_Instructions to follow_: Exactly as they appear, set down all of the records.

Stored data entries

Lemma drain_tables env sid target limit g :
  let g' := (drain env sid target limit g).2 in
  inbound_events (db g') = inbound_events (db g) ∧ sessions (db g') = sessions (db g) ∧
  chat_messages (db g') = chat_messages (db g) ∧ cost_ledger (db g') = cost_ledger (db g) ∧
  ∀ id ev, (∃ row, transcript_outbox (db g) !! id = Some row ∧ event_json row = ev) →
    ∃ row, transcript_outbox (db g') !! id = Some row ∧ event_json row = ev.
Proof.
  unfold drain.
  pose proof (λ id ev, keep_flush (clock env) id ev sid target limit
    (mkWorld (transcript_outbox (db g)) (transcript_files g) (world_faults g) (world_ticks g))) as Hk.
  destruct (flushTranscriptOutboxSession _ _ _ _ _) as [[] w]; cbn; repeat split; try done;
    intros id ev H; by apply (Hk id ev).
Qed.

(** ** Atomicity *)

(** The event is recorded in [g]: a finalised index row with its hash, its session,
    its message, and the outbox row of its id, which holds this event unless the
    outbox had a row of that id in [before]. *)
Record recorded (env : ingest_env) (o : EventIngestOptions) (r : SessionRouteResolution) (at_ : string) (before g : Gateway)
    : Prop := {
  rec_index : ∃ row, inbound_events (db g) !! (endpoint o, idempotencyKey o) = Some row ∧
    status row = accepted ∧ processed_at row = Some at_ ∧
    InboundEvents.payload_hash row = hashPayload env (payload o) ∧ event_id row = eventId (payload o) ∧
    InboundEvents.session_key row = res_sessionKey r;
  rec_session : is_Some (sessions (db g) !! res_sessionId r);
  rec_message : ∃ row, chat_messages (db g) !! eventId (payload o) = Some row ∧
    IngestTables.msg_content row = SessionContracts.msg_content (message (payload o));
  rec_outbox : ∃ row, transcript_outbox (db g) !! eventId (payload o) = Some row ∧
    event_json row = match transcript_outbox (db before) !! eventId (payload o) with
                     | Some old => event_json old
                     | None => json_stringify (transcript_event_value (transcript_event env o r at_))
                     end;
}.

Lemma toChatMessageRecord_content env o r at_ :
  cm_content (toChatMessageRecord (transcript_event env o r at_)) = SessionContracts.msg_content (message (payload o)).
Proof. reflexivity. Qed.

Lemma upsert_message_content (t : gmap string ChatMessageRow) id row :
  ∃ row', sql_upsert message_conflict id row t !! id = Some row' ∧
    IngestTables.msg_content row' = IngestTables.msg_content row.
Proof.
  rewrite sql_upsert_lookup, decide_True by done. eexists. split; [done|]. by destruct (t !! id).
Qed.

Lemma enqueue_present event at_ (ob : gmap string TranscriptOutboxRow) :
  ∃ row, (enqueue event at_ ob).2 !! event_string "eventId" event = Some row ∧
    event_json row = match ob !! event_string "eventId" event with Some old => event_json old | None => json_stringify event end.
Proof.
  rewrite enqueue_table. unfold sql_insert_ignore. destruct (ob !! _) as [old|] eqn:E; cbn; [by exists old|].
  rewrite lookup_insert_eq. by eexists.
Qed.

_Result for this task_:
Lemma drain_tables env sid target limit g :
  let g' := (drain env sid target limit g).2 in
  inbound_events (db g') = inbound_events (db g) ∧ sessions (db g') = sessions (db g) ∧
  chat_messages (db g') = chat_messages (db g) ∧ cost_ledger (db g') = cost_ledger (db g) ∧
  ∀ id ev, (∃ row, transcript_outbox (db g) !! id = Some row ∧ event_json row = ev) →
    ∃ row, transcript_outbox (db g') !! id = Some row ∧ event_json row = ev.
Proof.
  unfold drain.
  pose proof (λ id ev, keep_flush (clock env) id ev sid target limit
    (mkWorld (transcript_outbox (db g)) (transcript_files g) (world_faults g) (world_ticks g))) as Hk.
  destruct (flushTranscriptOutboxSession _ _ _ _ _) as [[] w]; cbn; repeat split; try done;
    intros id ev H; by apply (Hk id ev).
Qed.

(** ** Atomicity *)

(** The event is recorded in [g]: a finalised index row with its hash, its session,
    its message, and the outbox row of its id, which holds this event unless the
    outbox had a row of that id in [before]. *)
Record recorded (env : ingest_env) (o : EventIngestOptions) (r : SessionRouteResolution) (at_ : string) (before g : Gateway)
    : Prop := {
  rec_index : ∃ row, inbound_events (db g) !! (endpoint o, idempotencyKey o) = Some row ∧
    status row = accepted ∧ processed_at row = Some at_ ∧
    InboundEvents.payload_hash row = hashPayload env (payload o) ∧ event_id row = eventId (payload o) ∧
    InboundEvents.session_key row = res_sessionKey r;
  rec_session : is_Some (sessions (db g) !! res_sessionId r);
  rec_message : ∃ row, chat_messages (db g) !! eventId (payload o) = Some row ∧
    IngestTables.msg_content row = SessionContracts.msg_content (message (payload o));
  rec_outbox : ∃ row, transcript_outbox (db g) !! eventId (payload o) = Some row ∧
    event_json row = match transcript_outbox (db before) !! eventId (payload o) with
                     | Some old => event_json old
                     | None => json_stringify (transcript_event_value (transcript_event env o r at_))
                     end;
}.

Lemma toChatMessageRecord_content env o r at_ :
  cm_content (toChatMessageRecord (transcript_event env o r at_)) = SessionContracts.msg_content (message (payload o)).
Proof. reflexivity. Qed.

Lemma upsert_message_content (t : gmap string ChatMessageRow) id row :
  ∃ row', sql_upsert message_conflict id row t !! id = Some row' ∧
    IngestTables.msg_content row' = IngestTables.msg_content row.
Proof.
  rewrite sql_upsert_lookup, decide_True by done. eexists. split; [done|]. by destruct (t !! id).
Qed.

Lemma enqueue_present event at_ (ob : gmap string TranscriptOutboxRow) :
  ∃ row, (enqueue event at_ ob).2 !! event_string "eventId" event = Some row ∧
    event_json row = match ob !! event_string "eventId" event with Some old => event_json old | None => json_stringify event end.
Proof.
  rewrite enqueue_table. unfold sql_insert_ignore. destruct (ob !! _) as [old|] eqn:E; cbn; [by exists old|].
  rewrite lookup_insert_eq. by eexists.
Qed.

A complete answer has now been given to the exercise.